(* ===== verification/CheckConfig.v ===== *)
(** The program [example/check_config_json.cpp]: every node sends the size and the
    text of its configuration to every node it is connected to, and then receives
    the same from each of them.  A program that calls [Send] and [Recv] is a value of
    [prog]; a system of programs runs over any transition system with the events of
    [Network], so what is shown over the mailbox holds over the network. *)
From stdpp Require Import functions.
From Stdlib Require Import Strings.Byte.
From S2P Require Import Prelude SimpleBuffer Transport Connection Link StdMap Config Codec Topology NetIO Network.
#[local] Open Scope Z_scope.

(** * Programs that communicate *)

(** [Recv] continues with what it put in the buffer, or with nothing if it returned an
    error result. *)
Inductive prog (R : Type) :=
  | Ret (r : R)
  | Raise (e : exn)
  | DoSend (node_id id data : bytes) (k : prog R)
  | DoRecv (node_id id : bytes) (length : Z) (k : option bytes → prog R).
Arguments Ret {_} _.
Arguments Raise {_} _.
Arguments DoSend {_} _ _ _ _.
Arguments DoRecv {_} _ _ _ _.

Section apps.
Context {R W : Type} (sys : option event → relation W).

(** A program at every node. *)
Inductive app_step : option event → relation (gmap bytes (prog R) * W) :=
  | app_silent P w w' :
      sys None w w' → app_step None (P, w) (P, w')
  | app_send P w w' a b id bin data k :
      P !! a = Some (DoSend b id data k) → get_string id = Ok bin →
      sys (Some (Sent a b bin data)) w w' →
      app_step (Some (Sent a b bin data)) (P, w) (<[a := k]> P, w')
  | app_recv P w w' a b id bin data k :
      P !! b = Some (DoRecv a id (zlen data) k) → get_string id = Ok bin →
      sys (Some (Received a b bin data)) w w' →
      app_step (Some (Received a b bin data)) (P, w) (<[b := k (Some data)]> P, w')
  | app_fail P w w' a b id bin length ret k :
      P !! b = Some (DoRecv a id length k) → get_string id = Ok bin →
      sys (Some (Failed a b bin ret)) w w' →
      app_step (Some (Failed a b bin ret)) (P, w) (<[b := k None]> P, w').
End apps.

(** Programs see only events: over an implementation they do what they can do over
    the specification. *)
#[export] Instance app_simulation {R W V} (sys : option event → relation W)
    (spec : option event → relation V) (rel : W → V → Prop) :
  Simulation sys spec rel →
  Simulation (app_step (R:=R) sys) (app_step spec) (λ x y, x.1 = y.1 ∧ rel x.2 y.2).
Proof.
  intros Hsim x [P v] l x' [Ep Hrel] Hs. cbn in Ep.
  assert (∀ l w w', rel w v → sys l w w' → ∃ v', rel w' v' ∧ trace spec v (option_list l) v') as Hm.
  { intros l0 w w'. apply simulates. }
  destruct Hs as [P' w w' Hw|P' w w' a b id bin data k EP Eid Hw|P' w w' a b id bin data k EP Eid Hw
    |P' w w' a b id bin len ret k EP Eid Hw]; cbn in Ep, Hrel; subst P';
    destruct (Hm _ _ _ Hrel Hw) as (v' & Hrel' & Ht).
  - exists (P, v'). split; [done|]. refine (trace_none (λ v, (P, v)) _ _ _ Ht). by constructor.
  - exists (<[a := k]> P, v'). split; [done|].
    refine (trace_single (λ v, (P, v)) (λ v, (<[a := k]> P, v)) _ _ _ _ _ _ Ht); [by constructor..|].
    intros. by eapply app_send.
  - exists (<[b := k (Some data)]> P, v'). split; [done|].
    refine (trace_single (λ v, (P, v)) (λ v, (<[b := k (Some data)]> P, v)) _ _ _ _ _ _ Ht); [by constructor..|].
    intros. by eapply app_recv.
  - exists (<[b := k None]> P, v'). split; [done|].
    refine (trace_single (λ v, (P, v)) (λ v, (<[b := k None]> P, v)) _ _ _ _ _ _ Ht); [by constructor..|].
    intros. by eapply app_fail.
Qed.

(** * The program *)

(** [fgets(buf, n + 1, fp)]: a line, or the first [n] bytes of it; and what is left
    of the file. *)
Fixpoint fgets (n : nat) (file : bytes) : bytes * bytes :=
  match n, file with
  | S n, c :: file =>
    if decide (c = x0a) then ([c], file) else let '(l, file) := fgets n file in (c :: l, file)
  | _, _ => ([], file)
  end.

(** [sizeof(buf) - 1]. *)
Definition chunk : nat := 1023.

(** The loop that reads the file; [string(buf)] stops at a NUL. *)
Fixpoint read_loop (fuel : nat) (file config_str : bytes) : bytes :=
  match fuel, file with
  | S fuel, _ :: _ =>
    let '(buf, file) := fgets chunk file in read_loop fuel file (config_str ++ c_str buf)
  | _, _ => config_str
  end.

Definition read_config (file : bytes) : bytes := read_loop (length file) file [].

Definition data_id : bytes := str "config str".

(** What is printed: the peer and the size; and the text received. *)
Abbreviation report := (list (bytes * Z * bytes)).

Fixpoint recv_loop (connected_nodes : list bytes) (acc : report) : prog report :=
  match connected_nodes with
  | [] => Ret acc
  | b :: connected_nodes =>
    DoRecv b data_id 4 (λ got,
      let data_size := to_int (le_value (default (zeros 4) got)) in
      if data_size <? 0 then Raise length_error             (* string data(data_size, 0) *)
      else DoRecv b data_id data_size (λ got,
             recv_loop connected_nodes (acc ++ [(b, data_size, default (zeros data_size) got)])))
  end.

** Exercise requirements **
Wherever a line above contains "zeros", copy that line.

** Task result **
      let data_size := to_int (le_value (default (zeros 4) got)) in
             recv_loop connected_nodes (acc ++ [(b, data_size, default (zeros data_size) got)])))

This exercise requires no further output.